Ingredients
- 2 pounds boneless pork shoulder
- 1 onion, chopped
- 2 cloves garlic, minced
- 1 teaspoon dried oregano
- 1 teaspoon chili powder
- 1 teaspoon ground cumin
- 2 cups chicken broth
- 1/2 cup chopped fresh cilantro
- Salt and pepper to taste
- 1 package corn husks
- 3 cups masa harina
- 1 teaspoon baking powder
- 1/2 cup lard or shortening
- 1 cup chicken broth
Directions
- In a large pot, combine the pork, onion, garlic, oregano, chili powder, cumin, and chicken broth. Bring to a boil, reduce heat, and simmer for 1 hour, stirring occasionally.
- Remove from heat and stir in the cilantro, salt, and pepper. Allow the mixture to cool.
- Soak the corn husks in warm water for at least 30 minutes.

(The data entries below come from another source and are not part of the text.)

Lemma worker_loop_ok s w wk :
  batch_ok s → bs_workers s !! w = Some wk → worker_id wk = None → batch_ok (worker_loop w s).
Proof.
  intros Hok Hw Hwk. unfold worker_loop. destruct (bs_cancelRequested s) eqn:Hc; [by eapply set_idle_ok|].
  rewrite (next_item_fresh _ Hok Hc).
  destruct (drop (bs_nextIndex s) (bs_queue s)) as [|id rest] eqn:Ed; cbn [head].
  - assert (take (S (bs_nextIndex s)) (bs_queue s) = take (bs_nextIndex s) (bs_queue s)) as Ht.
    { assert (length (bs_queue s) ≤ bs_nextIndex s) as Hl
        by (apply (f_equal length) in Ed; rewrite length_drop in Ed; cbn in Ed; lia).
      rewrite !take_ge by lia. done. }
    eapply (set_idle_ok _ w wk); [|done..].
    destruct Hok as [[] ? ?]. split; [constructor|..]; batch_cbn; rewrite ?Ht; try done; by rewrite <- Hc.
  - pose proof (take_S_cons _ _ _ _ Ed) as Ht. destruct Hok as [[] Hc1 Hc2].
    assert (id ∈ bs_queue s) as Hq
      by (rewrite <- (take_drop (bs_nextIndex s) (bs_queue s)), Ed; apply elem_of_app; right; left).
    assert (id ∉ bs_started s) as Hns.
    { rewrite bo_started0. intros Hs%elem_of_list_to_set. eapply drop_take_disjoint; [exact bo_queue0|exact Hs|].
      rewrite Ed. left. }
    assert (bs_results s !! id = None) as Hnr.
    { destruct (bs_results s !! id) as [r|] eqn:Er; [|done].
      destruct (bo_results0 _ _ Er) as (_ & _ & [?|[? _]]); [done|congruence]. }
    destruct (busy_in_flight _ w wk (WStarting id) id Hw Hwk eq_refl) as [Hf Hin].
    split; [constructor|..]; batch_cbn; [..|intros ?; congruence|intros ?; congruence].
    + done.
    + rewrite bo_started0, Ht, list_to_set_app_L. set_solver.
    + unfold log_starts. rewrite omap_app. cbn. rewrite Ht. by f_equal.
    + rewrite Hf. constructor; [|done]. intros Hi. by apply Hns, bo_flight_started0.
    + intros x. rewrite Hf, elem_of_cons. set_solver.
    + done.
    + intros x h. rewrite bo_active0, !Hin by done. naive_solver.
    + intros x. rewrite elem_of_union, elem_of_singleton, Hf, elem_of_cons. naive_solver.
    + intros x r Hr. destruct (bo_results0 _ _ Hr) as (? & ? & ?). set_solver.
    + intros x r Hx Hr. rewrite Hf in Hx. apply elem_of_cons in Hx as [->|Hx]; [congruence|].
      destruct (bo_flight_results0 _ _ Hx Hr) as (? & _). congruence.
    + unfold log_finals. rewrite omap_app. cbn. by rewrite app_nil_r.
    + intros r. unfold log_finals. rewrite omap_app. cbn. rewrite app_nil_r. apply bo_finals_results0.
    + intros x Hx. specialize (bo_status0 x Hx). rewrite log_status_app. cbn.
      destruct (decide (id = x)) as [->|Hne].
      * rewrite Hnr. exists BsConnecting. split; [done|]. rewrite bool_decide_true by set_solver. set_solver.
      * destruct (bs_results s !! x); [done|]. destruct bo_status0 as (st & ? & ? & ?).
        exists st. split; [done|]. split; [|set_solver].
        rewrite (bool_decide_ext _ (x ∈ bs_started s)); [done|set_solver].
Qed.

- In a large bowl, combine the masa harina, baking powder, lard, and chicken broth. Mix until a soft dough forms.
- Divide the dough into 12 equal portions.
- Spread a thin layer of the dough onto a soaked corn husk. Place 1 tablespoon of the pork mixture in the center and fold the husk, overlapping the edges.
- Place the tamales in a large steamer, cover, and steam for 30 minutes.
- Serve warm.
Interesting Facts
- Tamales have been a staple in Mexican cuisine for centuries.
- In some parts of Mexico, tamales are served as a breakfast food.
- Tamales can be filled with a variety of meats, cheeses, and vegetables.
- Tamales are often served at special occasions such as weddings and holidays.